TASK INPUTS:
Lemma likelihood_of_sample_witness :
  exists m' g' img',
    sample ex_multinomial ex_model (1, 1, 2, 2) 0 None = Ok (m', g', img') /\
    valid_image img' /\
    exists v m'', calc_likelihood m' img' = Ok (v, m'') /\ (0 <= v)%R.
Proof.
  destruct (sample_spec nat ex_multinomial ex_multinomial_ok 1 1 (le_n 1)
              ex_model 1 2 2 0 None (model_well_formed 1 1 ex_params) eq_refl)
    as (m' & g' & img' & E & _).
  exists m', g', img'. split; [exact E |].
  apply (likelihood_of_sample nat ex_multinomial ex_multinomial_ok 1 1 ex_model 1 2 2 0 None
           m' g' img').
  - apply model_well_formed.
  - lia.
  - lia.
  - lia.
  - lia.
  - lia.
  - exact I.
  - exact E.
Defined.



Lemma receptive_field_witness :
  exists l1 l2 m',
    PixelCNN_forward ex_model ex_img1 = Ok (l1, m') /\
    PixelCNN_forward ex_model ex_img2 = Ok (l2, m') /\
    forall k c, k < 256 -> c < 1 -> dat5 l1 0 k c 1 0 = dat5 l2 0 k c 1 0.
Proof.
  apply (receptive_field 1 1 ex_model ex_img1 ex_img2 0 1 0).
  - apply model_well_formed.
  - lia.
  - lia.
  - reflexivity.
  - reflexivity.
  - simpl. lia.
  - simpl. lia.
  - intros c y x _ _ _ _ _ _ Hbefore. apply ex_imgs_differ_last.
    intros [= -> ->]. lia.
Defined.

Lemma steps_log_same_value_witness :
  exists loss m1,
    training_step unit ex_model [] (ex_img1, tt) 0
    = Ok (loss, m1, [("train_bpd"%string, loss)]) /\
    validation_step unit m1 [("train_bpd"%string, loss)] (ex_img1, tt) 0
    = Ok (m1, [("train_bpd"%string, loss); ("val_bpd"%string, loss)]) /\
    test_step unit m1 [] (ex_img1, tt) 0 = Ok (m1, [("test_bpd"%string, loss)]).
Proof.
  apply (steps_log_same_value unit 1 1 ex_model [] ex_img1 tt tt tt 0 0 0 1 2 2).
  - apply model_well_formed.
  - lia.
  - reflexivity.
  - lia.
  - lia.
  - lia.
  - lia.
  - exact ex_img1_valid.
Defined.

THE TASK: Copy out all lines of the material above in which "apply" occurs.

EXERCISE RESPONSE:
  apply (likelihood_of_sample nat ex_multinomial ex_multinomial_ok 1 1 ex_model 1 2 2 0 None
  - apply model_well_formed.
  apply (receptive_field 1 1 ex_model ex_img1 ex_img2 0 1 0).
  - apply model_well_formed.
  - intros c y x _ _ _ _ _ _ Hbefore. apply ex_imgs_differ_last.
  apply (steps_log_same_value unit 1 1 ex_model [] ex_img1 tt tt tt 0 0 0 1 2 2).
  - apply model_well_formed.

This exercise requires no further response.